殆ど釣れないが、たまに変なものを釣り上げる。
そして今日もまた珍しい日だった。
「おっとぉ!?今日は久々にあたりを引いたぜぇ!こいつは大物だ。うぅーん。魚影は見えず。
泳がせてみるか?」
腕に糸を巻きつけくるくると少しずつ持ち上げていく。
「なんだ。結構抵抗ないのね。重いけど。自動車なんか釣れた時は持って行かれそうになったもんだけど……?わぉ。」
ついに雲海を通り抜け、糸の端が姿を現した。
「おぉぅ……流石に人間釣ったのは初めてだぜぇ……。」
糸の先には自分の体を蜘蛛の糸でぐるぐる巻きにした少女がくっついていた。全裸で。
少女の腰まで伸びている銀の髪がさらりと零れる。
「拾ったもんは責任もって食うか育てるかリリースかっと……。ハロハロー?起きてるぅ?」
とりあえず話してから決めようと思い蜘蛛は少女に話しかけた。
よく見れば薄い四枚の羽がうっすらと見える。
「虫系のアニマかね…?お仲間デスカー?ハロー?ニーハオー?グーデンターク?」
頬をペシペシと叩くとようやく少女が目を覚ました。
「あぅ……」
「おはようございます。お嬢ちゃん。朝から地上なんて結構エキセントリックじゃない?俺でもやらないぜそんなこと。んなことするなんて暇だったのか?」
「ここどこ……?」
「質問に答えないなんて随分我が強いお嬢さんだハッハッハ!ハァァ。相手すんのめんどくせぇなぁ。

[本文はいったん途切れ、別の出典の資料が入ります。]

(* ===== verification/CapSys.v ===== *)
(** The capability system calls (src/src/kernel/syscall.c: h_cap_mint,
    h_cap_mint_token, h_cap_transfer, h_cap_move, h_cap_revoke, h_cap_grant,
    h_kill and the check that authorises acting on another task).  The audit log they write is not
    modelled. *)
From S2P Require Import Prelude KTypes CapCore CapRevoke Pipe SchedCtx KState Untyped CSpace PipeSys Retype TaskLife.

(** The handlers' two ways of reporting a refusal: -1 in the 64-bit rax, or an
    error code in its low half. *)
Definition RAX_FAIL : Z := U64_MAX.

Definition h_cap_mint (k : kstate) (rbx rcx rdx : Z) : Z * kstate :=
  let '(ok, k) := cap_mint k (u32 rbx) (u32 rcx) (u32 rdx) in (if ok then 0 else RAX_FAIL, k).
Definition h_cap_mint_token (k : kstate) (rbx rcx rdx rsi : Z) : Z * kstate :=
  let '(ok, k) := cap_mint_token k (u32 rbx) (u32 rcx) (u32 rdx) rsi in
  (if ok then 0 else rax32 SYS_ERR_PERM, k).
Definition h_cap_transfer (k : kstate) (rbx rcx : Z) : Z * kstate :=
  let '(ok, k) := cap_transfer k (u32 rbx) (u32 rcx) in (if ok then 0 else RAX_FAIL, k).
Definition h_cap_move (k : kstate) (rbx rcx : Z) : Z * kstate :=
  let '(ok, k) := cap_move k (u32 rbx) (u32 rcx) in (if ok then 0 else RAX_FAIL, k).
Definition h_cap_revoke (k : kstate) (rbx : Z) : Z * kstate :=
  let '(ok, k) := cap_revoke k (u32 rbx) in (if ok then 0 else RAX_FAIL, k).

(** ** Authority over another task

    The handlers run under the spawn lock, so the check and the act see one
    incarnation of the target. *)
Definition task_tcb_held (k : kstate) (target need : Z) : bool :=
  let c := k.(cur) in
  if (c <=? 0) || (g_max_tasks k <=? c) then false else
  if (target <? 0) || (g_max_tasks k <=? target) then false else
  match (cur_task k).(t_cspace) with
  | None => false
  | Some cs =>
      let want := tcb_object k target in
      existsb (fun s => let x := cap_at k.(mem) (cs, s) in
                 (x.(ctype) =? CAP_TCB) && has_bits x.(rights) need && (x.(object) =? want))
              (seqZ 0 (cur_task k).(t_cspace_size))
  end.

Definition task_kill_authorized (k : kstate) (target : Z) : bool :=
  let c := k.(cur) in
  if (c <=? 0) || (g_max_tasks k <=? c) then false else
  match cap_lookup k CAPSLOT_USER CAP_USER CAP_RIGHT_ALL with
  | Some _ => true
  | None => task_tcb_held k target CAP_RIGHT_WRITE
  end.

Definition h_kill_locked (k : kstate) (rbx : Z) : Z * kstate :=
  let target := s32 rbx in
  if (target <=? 0) || (g_max_tasks k <=? target) || ((task_at k target).(t_state) =? TASK_DEAD)
  then (rax32 SYS_ERR_INVAL, k) else
  if negb (task_kill_authorized k target) then (rax32 SYS_ERR_PERM, k) else
  (0, task_teardown k target (Some (mk_cause TASK_EXIT_KILLED (u32 k.(cur)) 0 0 0))).

Definition h_cap_grant_locked (k : kstate) (rbx rcx rdx : Z) : Z * kstate :=
  let target := s32 rbx in
  let src_slot := u32 rcx in
  let dest_slot := u32 rdx in
  if (target <=? 0) || (g_max_tasks k <=? target) || (target =? k.(cur))
     || ((task_at k target).(t_state) =? TASK_DEAD) then (rax32 SYS_ERR_INVAL, k) else
  if (CNODE_SIZE <=? src_slot) || (CNODE_SIZE <=? dest_slot) then (rax32 SYS_ERR_INVAL, k) else
  match (cur_task k).(t_cspace), (task_at k target).(t_cspace) with
  | Some _, Some _ =>
      if negb (task_kill_authorized k target) then (rax32 SYS_ERR_PERM, k) else
      match cap_lookup k src_slot CAP_ANYTYPE 0 with
      | None => (rax32 SYS_ERR_NOENT, k)
      | Some l =>
          if (cap_at k.(mem) l).(ctype) =? CAP_NULL then (rax32 SYS_ERR_NOENT, k) else
          let '(ok, k) := cap_grant_from_user k target dest_slot src_slot CAP_RIGHT_ALL in
          (if ok then 0 else rax32 SYS_ERR_PERM, k)
      end
  | _, _ => (rax32 SYS_ERR_INVAL, k)
  end.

ここはアークっつう空飛ぶ棺桶の中だよ。それでも下よかましだがな。」
「……」
「ヘイ?俺はサトリじゃないからだんまりだとわからねぇぜ。」
くぅーきゅるるるる……
間の抜けた音が少女の腹から聞こえてきた。
「……お腹すいた。」
「oh…だめだ。話聞けそうにないね。これは龍の旦那のところに行くしかないな。」
全裸の少女を簀巻きにしたまま蜘蛛は街の方へ歩き出していった。